*** Block opens ***
(* ===== verification/_CoqProject ===== *)
-Q . S2P
Prelude.v
RustStd.v
RustText.v
Errors.v
StunMessage.v
Ports.v
PortRace.v
Channels.v
Bandwidth.v
BandwidthRace.v
Auth.v
Alloc.v
Framing.v
Crypto.v
ShortTerm.v
Metrics.v
StatsDump.v
Serde.v
Config.v
Server.v
ServerSpec.v
Typing.v
System.v
TurnSpec.v
HandlerRace.v
Panics.v
RaceSafety.v
Listeners.v
Delivery.v
Admin.v
AdminSpec.v
OAuth.v
Sds.v
Tls.v
Startup.v
AdminRace.v
UnitTests.v
UnitTestsCore.v
UnitTestsServer.v
UnitTestsAdmin.v
Definition Message_parse (data : list Z) : option Message :=
  if decide (length data < 20)%nat then None else
  h ← MessageHeader_parse data;
  let total_length := (20 + Z.to_nat (message_length h))%nat in
  if decide (length data < total_length)%nat then None else
  match parse_attributes (S total_length) data 20 total_length [] with
  | Some (Some attrs) => Some (mkMsg h attrs)
  | _ => None
  end.

Definition encode_attributes (l : list Attribute) : list Z := concat (map Attribute_encode l).

Definition set_length (h : MessageHeader) (n : Z) : MessageHeader :=
  mkHeader (method h) (event_type h) n MAGIC (transaction_id h).

Definition Message_encode (m : Message) : list Z :=
  let attr_buf := encode_attributes (attributes m) in
  MessageHeader_encode (set_length (header m) (as_u16 (Z.of_nat (length attr_buf)))) ++ attr_buf.

Definition add_attribute (m : Message) (a : Attribute) : Message :=
  mkMsg (header m) (attributes m ++ [a]).

Definition get_attribute (m : Message) (ty : Z) : option Attribute :=
  find_first (λ a, attr_type a =? ty) (attributes m).

Definition create_error_response_with_reason (h : MessageHeader) (code : ErrorCode)
    (reason : option string) : Message :=
  let msg := mkMsg (mkHeader (method h) Error 0 0x2112A442 (transaction_id h)) [] in
  let class := ErrorCode_code code / 100 in
  let number := ErrorCode_code code mod 100 in
  let err_buf := put_u32 (Z.lor (as_u32 (Z.shiftl class 8)) number) in
  let reason := match reason with Some r => r | None => ErrorCode_debug code end in
  add_attribute msg (mkAttr ERROR_CODE (err_buf ++ str_bytes reason)).

Definition create_error_response (h : MessageHeader) (code : ErrorCode) : Message :=
  create_error_response_with_reason h code None.

Definition create_success_response (h : MessageHeader) : Message :=
  mkMsg (mkHeader (method h) Success 0 0x2112A442 (transaction_id h)) [].

#[global] Arguments Attribute_encode : simpl never.
#[global] Arguments MessageHeader_encode : simpl never.
#[global] Arguments Message_encode : simpl never.
#[global] Arguments encode_attributes : simpl never.

(** ** Well-formedness *)

Definition tid_ok (t : list Z) : Prop := length t = 12%nat ∧ bytes_ok t.
Definition header_ok (h : MessageHeader) : Prop :=
  in_u16 (message_length h) ∧ magic_cookie h = MAGIC ∧ tid_ok (transaction_id h).
Definition attr_ok (a : Attribute) : Prop :=
  in_u16 (attr_type a) ∧ bytes_ok (value a) ∧ Z.of_nat (length (value a)) ≤ 65535.
Definition msg_ok (m : Message) : Prop :=
  tid_ok (transaction_id (header m)) ∧ Forall attr_ok (attributes m) ∧
  Z.of_nat (length (encode_attributes (attributes m))) ≤ 65535.

#[global] Instance tid_ok_dec t : Decision (tid_ok t).
Proof. unfold tid_ok. apply _. Defined.
#[global] Instance attr_ok_dec a : Decision (attr_ok a).
Proof. unfold attr_ok. apply _. Defined.
#[global] Instance msg_ok_dec m : Decision (msg_ok m).
Proof. unfold msg_ok. apply _. Defined.

(** The message [Message::parse] gives back: the sender's attributes under a
    header whose length field is the one on the wire. *)
Definition wire_form (m : Message) : Message :=
  mkMsg (set_length (header m) (Z.of_nat (length (encode_attributes (attributes m)))))
        (attributes m).

(** RFC 5389 section 15.6: the code an ERROR-CODE value carries. *)
Definition error_code_of (v : list Z) : Z := Z.land (byte_at v 2) 7 * 100 + byte_at v 3.

(** The size of one attribute on the wire as [Message::parse] computes it. *)
Definition attr_wire_size (a : Attribute) : nat :=
  let n := (length (value a) + 4)%nat in (n + (4 - n mod 4) mod 4)%nat.

(** ** The type word *)

Lemma msg_type_method m e : rfc5389_method (msg_type m e) = method_u16 m.
Proof. by destruct m, e. Qed.
Lemma msg_type_class m e : rfc5389_class (msg_type m e) = class_u16 e.
Proof. by destruct m, e. Qed.
Lemma method_of_u16_of m : method_of_u16 (method_u16 m) = Some m.
Proof. by destruct m. Qed.
Lemma class_of_u16_of e : class_of_u16 (class_u16 e) = Some e.
Proof. by destruct e. Qed.
Lemma msg_type_range m e : in_u16 (msg_type m e).
Proof. by destruct m, e. Qed.

Definition type_word_check (v : Z) : bool :=
  match method_of_u16 (rfc5389_method v), class_of_u16 (rfc5389_class v) with
  | Some m, Some e => msg_type m e =? v
  | _, _ => true
  end.

Lemma type_word_checked : forallb type_word_check (seqZ 0 16384) = true.
Proof. vm_compute. reflexivity. Qed.

Lemma type_word_unique v m e :
  0 ≤ v < 16384 →
  method_of_u16 (rfc5389_method v) = Some m → class_of_u16 (rfc5389_class v) = Some e →
  msg_type m e = v.
Proof.
  intros Hv Hm He. pose proof type_word_checked as H. rewrite forallb_forall in H.
  specialize (H v). unfold type_word_check in H. rewrite Hm, He in H.
  apply Z.eqb_eq, H, list_elem_of_In, elem_of_seqZ. lia.
Qed.
(* ===== verification/Ports.v ===== *)
(** * Relay port allocation (src/allocation.rs, [port_rand] and [PortAllocator])

    A bitmap of [u64] words over the port range.  One call runs without
    interference here: [compare_exchange_weak] succeeds, except for the
    spurious failures the weak form is allowed, which come from the argument
    [weak] (one boolean per attempt, [true] for a spurious failure; attempts
    past the end of the list succeed).  The interleaving of several callers is
    the subject of the file PortRace.  The two random draws of [allocate] are
    arguments. *)

From S2P Require Import Prelude RustStd.
Local Open Scope Z_scope.

(** ** The thread-local xorshift generator *)

Definition shl64 (x n : Z) : Z := as_u64 (Z.shiftl x n).
Definition shr64 (x n : Z) : Z := Z.shiftr x n.

(** One call: the old seed, and the clock and stack address a zero seed is
    replaced by; returns the new seed, which is also the value drawn. *)
Definition port_rand (seed time addr : Z) : Z :=
  let seed := if seed =? 0 then as_u64 (as_u64 time + addr) else seed in
  let seed := Z.lxor seed (shl64 seed 13) in
  let seed := Z.lxor seed (shr64 seed 7) in
  Z.lxor seed (shl64 seed 17).

(** ** The allocator *)

Record PortAllocator := mkPorts {
  allocated : list Z;
  allocated_count : Z;
  min_port : Z;
  max_port : Z;
  port_count : Z
}.
(** ** Every step keeps the invariant and answers rightly *)

Definition answer_ok (s : Race) (a : option answer) : Prop :=
  match a with
  | Some (Allocated (Some p)) =>
    min_port (shared s) ≤ p ≤ max_port (shared s) ∧ (p ∉ held s) ∧ p ∈ ports (shared s)
  | Some (Released b) => b = true
  | _ => True
  end.

Lemma run_inv s i c sp c' a pa' :
  race_inv s → threads s !! i = Some c → thread_step (shared s) sp c = Some (c', a, pa') →
  race_inv (mkRace pa' (deliver a (held s)) (<[i := c']> (threads s))) ∧ answer_ok s a.
Proof.
  intros Hinv Hi Hstep. pose proof (inv_threads _ Hinv) as Hth. rewrite Forall_lookup in Hth.
  pose proof (Hth _ _ Hi) as Hc. pose proof (inv_bitmap _ Hinv) as Hok.
  assert (Hquiet : ∀ x y, (x, y) = (c', a) → pa' = shared s → owned c = [] → pending c = 0 →
    thread_ok (shared s) x ∧ at_rest x ∧ (y = None ∨ y = Some (Allocated None)) →
    race_inv (mkRace pa' (deliver a (held s)) (<[i := c']> (threads s))) ∧ answer_ok s a).
  { intros x y [= -> ->] -> Ho Hp (H1 & [H2 H3] & H4).
    destruct H4 as [-> | ->]; (split; [|done]); (eapply quiet_inv; [done|done|done|congruence|congruence]). }
  destruct c; cbn [thread_step] in Hstep; [done|..].
  - destruct (after_load _ _ _ _ _) as [x y] eqn:E. simplify_eq.
    eapply Hquiet; [done..|]. by eapply after_load_ok.
  - destruct Hc as (Ht & Hf & Hb). destruct (cas _ _ _ _ _) as [pa1|] eqn:E.
    + apply cas_Some in E as [Ew ->]. simplify_eq. split; [|done]. cbn [deliver].
      apply (take_inv _ _ _ _ _ _ Hinv Hi); [done|apply random_bit_range|done|done].
    + destruct (fallback _ _ _ _ _) as [x y] eqn:E'. simplify_eq.
      eapply Hquiet; [done..|]. by eapply fallback_ok.
  - destruct Hc as (Ht & Hf & Hb). destruct (cas _ _ _ _ _) as [pa1|] eqn:E.
    + apply cas_Some in E as [Ew ->]. simplify_eq. split; [|done]. cbn [deliver].
      destruct (trailing_zeros_spec (not64 (word (shared s) (actual_idx (shared s) start_idx turn))))
        as (Hr & Hz & _); [apply not64_range; by apply (word_range (settled (shared s)))|done|].
      apply (take_inv _ _ _ _ _ _ Hinv Hi); [done|done|done|].
      rewrite testbit_not64 in Hz by done. by apply negb_true_iff in Hz.
    + destruct (fallback _ _ _ _ _) as [x y] eqn:E'. simplify_eq.
      eapply Hquiet; [done..|]. by eapply fallback_ok.
  - simplify_eq. destruct (count_inv s i _ port 1 Hinv Hi) as [H1 H2]; [auto|].
    split; [exact H1|]. pose proof (owned_in_ports s i _ port Hinv Hi) as Hin. cbn.
    assert (port ∈ ports (shared s)) as Hp by (apply Hin; cbn; set_solver).
    destruct (port_bit _ _ Hok Hp). split_and!; [lia..|auto|done].
  - assert (Hp : port ∈ ports (shared s)) by (eapply owned_in_ports; [done|done|cbn; set_solver]).
    destruct (release_head _ _ _) as [x y] eqn:E. apply release_head_ok in E as (H1 & H2 & H3 & ->); [|done..].
    simplify_eq. split; [|done]. eapply quiet_inv; [done|done|done|done|done].
  - assert (Hp : port ∈ ports (shared s)) by (eapply owned_in_ports; [done|done|cbn; set_solver]).
    destruct (cas _ _ _ _ _) as [pa1|] eqn:E.
    + apply cas_Some in E as [Ew ->]. simplify_eq. split; [|done]. cbn [deliver].
      exact (give_back_inv s i port _ Hinv Hi).
    + destruct (release_head _ _ _) as [x y] eqn:E'. apply release_head_ok in E' as (H1 & H2 & H3 & ->); [|done..].
      simplify_eq. split; [|done]. eapply quiet_inv; [done|done|done|done|done].
  - simplify_eq. split; [|done]. destruct (count_inv s i _ 0 (-1) Hinv Hi) as [H1 _]; [auto|exact H1].
Qed.

Lemma tokens_spawn h ts : tokens h (ts ++ [Idle]) = tokens h ts.
Proof.
  unfold tokens. rewrite map_app, concat_app. change (concat (map owned [Idle])) with (@nil Z).
  by rewrite app_nil_r.
Qed.

Lemma race_step_inv s a s' : race_inv s → race_step s a s' → race_inv s' ∧ answer_ok s a.
Proof.
  intros Hinv Hst. destruct Hst as [s0|s0 i r1 r2 c a0 Hi He|s0 i p c a0 Hi Hp He|s0 i c sp c' a0 pa' Hi He].
  - split; [|done]. destruct Hinv as [H1 H2 H3 H4 H5]. split; cbn [shared held threads]; [done| | | |].
    + by rewrite tokens_spawn.
    + by rewrite tokens_spawn.
    + rewrite owed_middle, app_nil_r. by rewrite H4.
    + apply list.Forall_app. split; [done|by repeat constructor].
  - unfold enter_allocate in He. pose proof (num_words_pos _ (inv_bitmap _ Hinv)) as Hpos. cbn in Hpos.
    destruct (Z.eqb_spec (Z.of_nat (length (allocated (shared s0)))) 0); [lia|]. injection He as <- <-.
    split; [|done]. by eapply quiet_inv.
  - destruct (enter_release_inv _ _ _ _ _ Hinv Hi Hp He) as [H ->]. done.
  - by eapply run_inv.
Qed.

Lemma race_reach_inv s0 l s : race_inv s0 → race_reach s0 l s → race_inv s.
Proof. intros H0. induction 1; [done|]. by eapply race_step_inv. Qed.

Lemma race_init lo hi :
  0 ≤ lo ≤ hi → hi ≤ 65535 → hi - lo < 65535 → race_inv (mkRace (PortAllocator_new lo hi) ∅ []).
Proof.
  intros. destruct (PortAllocator_new_ok lo hi) as [Hok He]; [lia..|].
  split; cbn [shared held threads]; [| | |by rewrite He|constructor].
  - by destruct (settle (PortAllocator_new lo hi) _ Hok) as [-> _].
  - unfold tokens. rewrite elements_empty. constructor.
  - unfold tokens. by rewrite elements_empty, He.
Qed.

(** ** One thread alone is the sequential call *)

(** The thread answers [r] from any sufficient fuel on. *)
Definition solo_gives (weak : list bool) (pa : PortAllocator) (st : pc * option answer)
    (r : answer * PortAllocator) : Prop :=
  ∃ n, ∀ fuel, (n ≤ fuel)%nat → solo fuel weak pa st = Some r.

Lemma solo_done weak pa c a : solo_gives weak pa (c, Some a) (a, pa).
Proof. exists 0%nat. intros fuel _. by destruct fuel. Qed.

Lemma solo_step weak weak' pa pa' sp c st r :
  (if is_cas c then weak_fails weak else (false, weak)) = (sp, weak') →
  thread_step pa sp c = Some (st, pa') → solo_gives weak' pa' st r → solo_gives weak pa (c, None) r.
Proof.
  intros Hw Hs [n Hn]. exists (S n). intros [|fuel] Hf; [lia|]. cbn [solo]. rewrite Hw, Hs.
  apply Hn. lia.
Qed.

Lemma store_then_count pa i w d :
  add_count (store pa i w 0) d = store pa i w d.
Proof. unfold add_count, store. cbn. f_equal. word_lia. Qed.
*** Block closes ***
▶ **WHAT THE TASK REQUIRES**:
Return exactly, and only, the lines above starting at the line that contains "Z.of_nat (length (encode_attributes (attributes m))) ≤" and ending at the line that contains "(* ===== verification/Ports.v ===== *)".

▶ **REPLY**:
  Z.of_nat (length (encode_attributes (attributes m))) ≤ 65535.

#[global] Instance tid_ok_dec t : Decision (tid_ok t).
Proof. unfold tid_ok. apply _. Defined.
#[global] Instance attr_ok_dec a : Decision (attr_ok a).
Proof. unfold attr_ok. apply _. Defined.
#[global] Instance msg_ok_dec m : Decision (msg_ok m).
Proof. unfold msg_ok. apply _. Defined.

(** The message [Message::parse] gives back: the sender's attributes under a
    header whose length field is the one on the wire. *)
Definition wire_form (m : Message) : Message :=
  mkMsg (set_length (header m) (Z.of_nat (length (encode_attributes (attributes m)))))
        (attributes m).

(** RFC 5389 section 15.6: the code an ERROR-CODE value carries. *)
Definition error_code_of (v : list Z) : Z := Z.land (byte_at v 2) 7 * 100 + byte_at v 3.

(** The size of one attribute on the wire as [Message::parse] computes it. *)
Definition attr_wire_size (a : Attribute) : nat :=
  let n := (length (value a) + 4)%nat in (n + (4 - n mod 4) mod 4)%nat.

(** ** The type word *)

Lemma msg_type_method m e : rfc5389_method (msg_type m e) = method_u16 m.
Proof. by destruct m, e. Qed.
Lemma msg_type_class m e : rfc5389_class (msg_type m e) = class_u16 e.
Proof. by destruct m, e. Qed.
Lemma method_of_u16_of m : method_of_u16 (method_u16 m) = Some m.
Proof. by destruct m. Qed.
Lemma class_of_u16_of e : class_of_u16 (class_u16 e) = Some e.
Proof. by destruct e. Qed.
Lemma msg_type_range m e : in_u16 (msg_type m e).
Proof. by destruct m, e. Qed.

Definition type_word_check (v : Z) : bool :=
  match method_of_u16 (rfc5389_method v), class_of_u16 (rfc5389_class v) with
  | Some m, Some e => msg_type m e =? v
  | _, _ => true
  end.

Lemma type_word_checked : forallb type_word_check (seqZ 0 16384) = true.
Proof. vm_compute. reflexivity. Qed.

Lemma type_word_unique v m e :
  0 ≤ v < 16384 →
  method_of_u16 (rfc5389_method v) = Some m → class_of_u16 (rfc5389_class v) = Some e →
  msg_type m e = v.
Proof.
  intros Hv Hm He. pose proof type_word_checked as H. rewrite forallb_forall in H.
  specialize (H v). unfold type_word_check in H. rewrite Hm, He in H.
  apply Z.eqb_eq, H, list_elem_of_In, elem_of_seqZ. lia.
Qed.
(* ===== verification/Ports.v ===== *)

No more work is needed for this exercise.